Dataset records:
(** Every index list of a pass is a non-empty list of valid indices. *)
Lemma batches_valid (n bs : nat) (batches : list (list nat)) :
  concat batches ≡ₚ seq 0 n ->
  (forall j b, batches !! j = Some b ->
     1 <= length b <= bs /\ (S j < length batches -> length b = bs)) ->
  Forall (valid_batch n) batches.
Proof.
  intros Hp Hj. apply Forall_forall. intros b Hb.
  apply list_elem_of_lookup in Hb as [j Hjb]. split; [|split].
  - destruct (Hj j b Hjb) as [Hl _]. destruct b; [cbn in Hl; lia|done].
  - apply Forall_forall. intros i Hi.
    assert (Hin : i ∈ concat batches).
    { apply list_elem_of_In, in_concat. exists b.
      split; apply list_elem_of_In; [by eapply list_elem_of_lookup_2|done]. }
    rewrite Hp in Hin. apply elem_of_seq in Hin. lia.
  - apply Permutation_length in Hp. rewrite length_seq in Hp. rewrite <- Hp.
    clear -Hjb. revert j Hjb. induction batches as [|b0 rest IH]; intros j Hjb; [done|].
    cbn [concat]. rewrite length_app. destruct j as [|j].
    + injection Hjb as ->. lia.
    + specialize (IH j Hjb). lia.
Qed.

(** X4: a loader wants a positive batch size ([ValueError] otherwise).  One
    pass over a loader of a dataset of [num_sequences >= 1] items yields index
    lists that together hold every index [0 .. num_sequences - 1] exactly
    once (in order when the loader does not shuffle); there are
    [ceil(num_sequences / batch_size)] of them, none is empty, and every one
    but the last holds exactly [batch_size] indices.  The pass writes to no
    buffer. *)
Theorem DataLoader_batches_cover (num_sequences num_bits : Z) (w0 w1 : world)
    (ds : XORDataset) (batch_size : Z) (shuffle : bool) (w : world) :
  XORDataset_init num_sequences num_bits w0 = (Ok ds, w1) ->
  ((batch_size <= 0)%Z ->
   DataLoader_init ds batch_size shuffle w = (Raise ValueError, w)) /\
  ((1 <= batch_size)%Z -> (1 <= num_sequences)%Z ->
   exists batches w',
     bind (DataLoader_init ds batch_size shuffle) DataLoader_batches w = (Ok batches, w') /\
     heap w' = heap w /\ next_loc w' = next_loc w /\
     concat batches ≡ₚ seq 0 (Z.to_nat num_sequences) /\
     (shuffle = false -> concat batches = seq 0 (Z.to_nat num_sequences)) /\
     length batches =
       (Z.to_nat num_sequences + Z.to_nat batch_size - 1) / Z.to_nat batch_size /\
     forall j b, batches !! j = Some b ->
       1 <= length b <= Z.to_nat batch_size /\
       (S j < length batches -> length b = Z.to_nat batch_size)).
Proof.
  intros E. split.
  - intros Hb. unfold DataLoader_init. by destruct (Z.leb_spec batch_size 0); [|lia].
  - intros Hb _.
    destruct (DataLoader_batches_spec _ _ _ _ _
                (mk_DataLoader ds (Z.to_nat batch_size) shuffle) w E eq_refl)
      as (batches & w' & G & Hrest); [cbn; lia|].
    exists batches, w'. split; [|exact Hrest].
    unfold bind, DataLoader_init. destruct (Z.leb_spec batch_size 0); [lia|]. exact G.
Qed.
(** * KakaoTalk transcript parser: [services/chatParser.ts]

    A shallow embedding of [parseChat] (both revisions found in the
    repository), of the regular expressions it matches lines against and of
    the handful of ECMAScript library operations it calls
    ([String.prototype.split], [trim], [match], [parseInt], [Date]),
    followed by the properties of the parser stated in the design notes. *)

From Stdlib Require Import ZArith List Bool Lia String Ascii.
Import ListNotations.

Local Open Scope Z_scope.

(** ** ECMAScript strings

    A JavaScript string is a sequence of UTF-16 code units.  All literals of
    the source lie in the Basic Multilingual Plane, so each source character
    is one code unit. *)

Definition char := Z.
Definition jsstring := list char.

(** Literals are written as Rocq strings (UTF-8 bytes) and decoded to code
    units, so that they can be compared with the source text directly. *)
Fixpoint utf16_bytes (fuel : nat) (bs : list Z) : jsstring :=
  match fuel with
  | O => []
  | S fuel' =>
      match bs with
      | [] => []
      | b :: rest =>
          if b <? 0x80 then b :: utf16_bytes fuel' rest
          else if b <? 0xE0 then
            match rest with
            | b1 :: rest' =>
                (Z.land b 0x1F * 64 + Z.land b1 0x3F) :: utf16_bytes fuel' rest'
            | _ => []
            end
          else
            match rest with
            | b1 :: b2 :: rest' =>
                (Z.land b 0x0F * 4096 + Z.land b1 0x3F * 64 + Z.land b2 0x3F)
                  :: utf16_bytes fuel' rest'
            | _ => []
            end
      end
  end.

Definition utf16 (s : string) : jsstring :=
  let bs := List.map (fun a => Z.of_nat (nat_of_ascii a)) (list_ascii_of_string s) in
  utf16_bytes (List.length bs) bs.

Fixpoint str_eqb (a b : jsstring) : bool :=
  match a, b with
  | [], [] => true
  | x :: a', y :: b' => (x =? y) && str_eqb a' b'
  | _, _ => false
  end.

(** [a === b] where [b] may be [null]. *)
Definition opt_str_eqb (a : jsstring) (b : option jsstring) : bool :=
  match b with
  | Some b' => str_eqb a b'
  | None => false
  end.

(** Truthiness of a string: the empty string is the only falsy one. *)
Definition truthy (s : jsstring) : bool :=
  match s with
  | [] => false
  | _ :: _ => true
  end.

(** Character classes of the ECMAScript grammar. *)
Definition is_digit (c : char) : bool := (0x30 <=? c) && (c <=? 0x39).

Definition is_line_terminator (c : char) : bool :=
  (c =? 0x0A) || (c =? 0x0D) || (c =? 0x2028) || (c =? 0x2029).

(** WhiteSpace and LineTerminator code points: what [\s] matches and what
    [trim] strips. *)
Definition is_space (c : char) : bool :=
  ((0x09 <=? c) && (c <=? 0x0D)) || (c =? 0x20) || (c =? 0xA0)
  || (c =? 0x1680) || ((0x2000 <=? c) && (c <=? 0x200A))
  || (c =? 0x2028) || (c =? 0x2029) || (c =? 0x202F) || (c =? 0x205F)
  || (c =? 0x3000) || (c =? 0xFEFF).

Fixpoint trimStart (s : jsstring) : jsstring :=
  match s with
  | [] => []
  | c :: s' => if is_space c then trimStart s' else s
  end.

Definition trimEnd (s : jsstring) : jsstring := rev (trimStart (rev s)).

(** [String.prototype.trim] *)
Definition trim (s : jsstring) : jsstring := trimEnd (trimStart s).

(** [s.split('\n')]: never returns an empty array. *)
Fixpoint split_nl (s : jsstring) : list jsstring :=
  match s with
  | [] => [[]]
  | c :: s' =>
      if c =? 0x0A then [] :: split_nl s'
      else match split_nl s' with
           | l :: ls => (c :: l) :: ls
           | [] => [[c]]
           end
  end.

Assigned task: Count every line of the records above in which the string "apply" appears. The number alone is to be given.

Written answer: 7